FORT JACKSON, South Carolina (AP) – Command Sgt. Maj. Teresa King can dress down a burly, battle-hardened sergeant in seconds with a sharp phrase and a withering look, then turn around and tell trainee soldiers to be sure they get seven hours of sleep.
As the first woman to take charge of the Army’s school for its order-barking drill sergeants, the 28-year military veteran and sharecropper’s daughter said she’s used to breaking down barriers in military roles normally reserved for men.
“It’s so easy because I love it,” said King, a single, 48-year-old North Carolina native. “I have a family in the Army. It is my family.”
The stern discipline dispensed by her late father to his 12 children set her on a path of taking responsibility for herself and her siblings early on, King said during a recent interview on the Army’s training base next to Columbia.
She learned to “give a hard day’s work for whatever I earned and take no short cuts,” said King, who enjoys passing her values to young soldiers and watching them grow into senior officers and enlisted men and women.
Lt. Col. Dave Wood, King’s battalion commander, said she was chosen for her approach to “the business of taking civilians and making them into soldiers.”
Gone are the days of two decades ago, Wood said, when his drill sergeant made him clean wax off a floor with a razor blade or run around the barracks loaded down with a full duffel bag.
“She’s got this unique way of dealing with soldiers where she can be correcting them, but it’s in a manner that they’re wanting to please her and wanting to do the right thing,” he said. “It’s not degrading to them.”
King takes over command of the Drill Sergeant School on Tuesday at Fort Jackson, the Army’s largest training installation. This year the school will churn out about 2,000 of the in-your-face instructors.
The tough love approach comes through as King conducted her barracks inspections and daily “walkabout” to meet with senior enlisted men and women on a recent weekday.
A touch of bright red lipstick and kohl-dark eyeliner doesn’t soften her stern gaze when she spots a sheet corner not properly tucked or a young soldier with a uniform askew.
“What’s going on here?” she queries, soldiers jumping to attention as she enters a room as they relax between classes on becoming finance clerks or legal aides. “Get back to school and get back to doing something!”
King’s face softened once she determined one soldier in exercise gear wasn’t goofing off, but was just back from the dentist and a root canal. “Get some rest, soldier,” she advised the woman with a swollen face and jaw.
“You all make sure you get your seven, seven hours of sleep!” King said before heading out the door.
King’s inspection companion, 1st Sgt. Teddy Johnson, said with a relieved grin that a day without King’s stern critiques “wouldn’t be a normal day. … She’s always that way.”
Still, she has time for a few other pursuits. She’s completed one master’s degree in business management and is working on another in theology, saying she enjoys studying issues of leadership in the Bible.

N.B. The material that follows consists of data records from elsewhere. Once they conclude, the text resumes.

(* ===== verification/LintWitnesses.v ===== *)
(** * Linting a concrete bundle

    A compliance pack in a configuration directory, the one bundle of
    [BundleWitnesses] linted with it under a ceiling that drops a finding, a
    denied call with and without its record, and the theorems of linting that
    have hypotheses applied to them. *)
From stdpp Require Import base tactics list strings gmap pretty.
From Stdlib Require Import Ascii ZArith Lia.
From S2P Require Import Prelude RustStr Json Platform HandlerChecks StrictJson BoundedIo Bundle BundleCorrect BundleReader PackCache JsonDoc SerdeJson LintPacks LintPacksCorrect LintChecks Lint LintCorrect.
From S2P Require Import BundleWitnesses ToolWitnesses.

#[local] Existing Instances bundle_platform table_serde table_json table_container table_container_laws dir_disk.

(** ** Instances *)

(** A pattern is a literal or ends in a star. *)
#[local] Instance demo_globs : GlobSet := {|
  GlobMatcher := string;
  compile_glob := fun p => if str_is_empty p then None else Some p;
  is_match := fun p s => if ends_with p "*" then starts_with s (str_take (String.length p - 1) p) else String.eqb p s;
  event_time_json := fun t => fmt_int t
|}.

#[local] Instance demo_lowercase : Lowercase := {| to_lowercase := to_ascii_lowercase |}.

Definition plain_rule (id : string) (severity : Severity) (check : CheckDefinition) : PackRule :=
  mkPackRule id severity "a rule" None None check None None.

Definition demo_definition : PackDefinition :=
  mkPackDefinition "demo-baseline" "1.0.0" Compliance "a pack" "an author" "MIT" None (Some "no advice")
    (mkPackRequirements ">=3.0.0" None)
    [plain_rule "D-1" SevWarn (EventTypeExists "assay.tool.*"); plain_rule "D-2" SevError (EventCount 5);
     plain_rule "D-3" SevError (EventTypeExists "assay.*")].

#[local] Instance demo_packs : PackSerde := {|
  pack_from_yaml := fun s => if String.eqb s "demo pack" then Ok demo_definition else Err "no pack";
  shape_error := fun _ => "another shape";
  builtin_content := fun _ => "demo pack";
  assay_version := "3.1.0"
|}.

#[local] Instance demo_dirs : PackDirs Directory := {|
  canonicalize := fun p d => (Done (Ok p), d);
  env_var := fun v d => (Done (if String.eqb v "HOME" then Some "/home/u" else None), d)
|}.

Definition demo_pack : LoadedPack :=
  mkLoadedPack demo_definition "sha256:hash-of-v" (FromFile "/home/u/.config/assay/packs/demo-baseline.yaml").

Definition configured : Directory :=
  mkDirectory {["/home/u/.config/assay/packs" := ""; "/home/u/.config/assay/packs/demo-baseline.yaml" := "demo pack"]} ∅.

(** ** Loading and running packs *)

Lemma load_pack_sound_witness : Origin (S := Directory) "demo-baseline" demo_pack.
Proof. apply (load_pack_sound "demo-baseline" configured demo_pack configured). vm_compute. reflexivity. Defined.

(** The second rule asks for five events of a bundle of one. *)
Lemma compliance_rules_run_witness :
  "demo-baseline@1.0.0:D-2" ∈ map fi_rule_id
    (execute (mkPackExecutor [demo_pack] {["demo-baseline@1.0.0:D-1"; "demo-baseline@1.0.0:D-2"; "demo-baseline@1.0.0:D-3"]})
       [event_of "1.0"] (manifest_of "{}") "b.tar.gz").
Proof.
  set (executor := mkPackExecutor _ _).
  assert (E : executor_new [demo_pack] = Ok executor) by (vm_compute; reflexivity).
  destruct (compliance_rules_run [demo_pack] executor [event_of "1.0"] (manifest_of "{}") "b.tar.gz" demo_pack
    (plain_rule "D-2" SevError (EventCount 5)) E) as (_ & Hr & _).
  - by left.
  - right. by left.
  - reflexivity.
  - apply Hr. vm_compute. intros Hle. by apply Hle.
Defined.

(** ** Denied calls *)

Definition with_payload (payload : Value) : EvidenceEvent :=
  mkEvent "1.0" "assay.test" "urn:assay:test" "run:0" 1700 "application/json" None None None "run" 0
    "assay" "1" "unknown" None false false None None None payload.

Definition denied_call : EvidenceEvent :=
  with_payload (Obj [("schema", Str DENIED_CALL_OBSERVATION_SCHEMA);
    ("caller_visible_error", Obj [("code", Num (NegInt (-32042))); ("origin", Str PROXY_ORIGIN)]);
    ("call", Obj [("tool_name", Str "rm"); ("target_digest", Str "sha256:t")])]).

Definition decision_record (decision : string) : EvidenceEvent :=
  with_payload (Obj [("schema", Str "assay.enforcement_decision.v0"); ("tool", Obj [("name", Str "rm")]);
    ("action", Obj [("target_digest", Str "sha256:t")]); ("decision", Str decision)]).

(** An allow record does not back the observation. *)
Lemma unbacked_denials_reported_witness :
  exists f, f ∈ run_builtin_rules [decision_record "allow"; denied_call] /\ fi_rule_id f = "ASSAY-W004" /\
    el_line <$> fi_location f = Some 2%Z.
Proof.
  apply (unbacked_denials_reported [decision_record "allow"; denied_call] 1 denied_call); [reflexivity|].
  exists ("rm", "sha256:t"). split; [vm_compute; reflexivity|].
  rewrite <- index_recorded. vm_compute. discriminate.
Defined.

(** A deny record does, wherever it is. *)
Example backed_denial_unreported :
  run_builtin_rules [denied_call; decision_record "deny"] = [].
Proof. vm_compute. reflexivity. Qed.

(** ** A bundle *)

Definition demo_options : LintOptions := mkLintOptions [demo_pack] (Some 1%Z) None.

(** Two findings under a ceiling of one: the error is kept. *)
Lemma lint_bundle_faithful_witness :
  exists r, lint_bundle_with_options (mkSource [] None) limits_default demo_options = Some (Done (Ok r)) /\
    map fi_rule_id (lr_findings (lp_report r)) = ["demo-baseline@1.0.0:D-2"] /\
    lr_truncated_count (lp_report r) = 1%Z /\
    exists all, Discloses all 1 (lp_report r) /\ has_findings_at_or_above (lp_report r) SevWarn =
      existsb (fun f => (priority SevWarn <=? priority (fi_severity f))%Z) all.
Proof.
  destruct (lint_bundle_faithful (mkSource [] None) limits_default demo_options default_sane) as (_ & _ & Hf);
    [vm_compute; discriminate..|].
  destruct (lint_bundle_with_options (mkSource [] None) limits_default demo_options) as [[[r|]|]|] eqn:E;
    vm_compute in E; try discriminate E.
  exists r. destruct (Hf r eq_refl) as (v & content & events & pf & meta & _ & _ & _ & _ & Hd & _).
  injection E as E. rewrite <- E in *. split_and!; [reflexivity..|].
  eexists. split; [exact Hd|]. apply Hd. vm_compute. discriminate.
Defined.

(** ** Two packs with a rule of the same id *)

Definition quality_pack (check : CheckDefinition) (description : string) : LoadedPack :=
  mkLoadedPack
    (mkPackDefinition "shared" "1.0.0" Quality "a pack" "an author" "MIT" None None (mkPackRequirements ">=3.0.0" None)
       [mkPackRule "S-1" SevError description None None check None None])
    "sha256:hash-of-v" (FromFile "shared.yaml").

(** The first definition passes and is the one that runs; the metadata describe
    the second. *)
Lemma collision_first_runs_witness :
  exists executor,
    executor_new [quality_pack (EventCount 1) "one event"; quality_pack (EventCount 5) "five events"] = Ok executor /\
    execute executor [event_of "1.0"] (manifest_of "{}") "b.tar.gz" = [] /\
    rmd_description <$> me_rule_metadata (build_meta executor (Some "b.tar.gz") None false 0) !! "shared@1.0.0:S-1"
      = Some "five events".
Proof.
  destruct (collision_first_runs (quality_pack (EventCount 1) "one event") (quality_pack (EventCount 5) "five events")
    (mkPackRule "S-1" SevError "one event" None None (EventCount 1) None None)
    (mkPackRule "S-1" SevError "five events" None None (EventCount 5) None None)
    [event_of "1.0"] (manifest_of "{}") "b.tar.gz" None) as (executor & E & Hx & Hm); [vm_compute; reflexivity..|].
  exists executor. rewrite Hx, Hm. split; [exact E|]. split; vm_compute; reflexivity.
Defined.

King’s elevation marks another barrier broken in a still male-dominated service of 550,000 soldiers, of which only about 14 percent are female.
There were few women training alongside men when she first entered the military in 1980, just out of high school. Several years later, she was chosen to train as a drill sergeant.
King rose to become the first female first sergeant named to oversee the heart and soul of Army warfighters: the headquarters company of the 18th Airborne Corps at Fort Bragg, North Carolina, where she was responsible for 500 paratroopers, 22 sergeant majors, 22 colonels and three general officers. She’s served in South Korea and Europe and held jobs at NATO and the Pentagon.
While opportunities for women have increased over the past two decades, they are still excluded from assignments where soldiers engage in direct combat, such as infantry and tank units.
Yet modern-day battlefields in Iraq and Afghanistan have shown that front lines no longer exist, and even accountants or medics in the rear can find themselves in the heat of battle and must defend themselves and their buddies.
“I have one chance to do it, and if I don’t get it right, that soldier could not survive on the battlefield,” King said.
She’s pleased that her rise should help others, she says.
“It means a door has been opened. … Who knows how far we can go?” she asks. “I just want people to be able to fly.”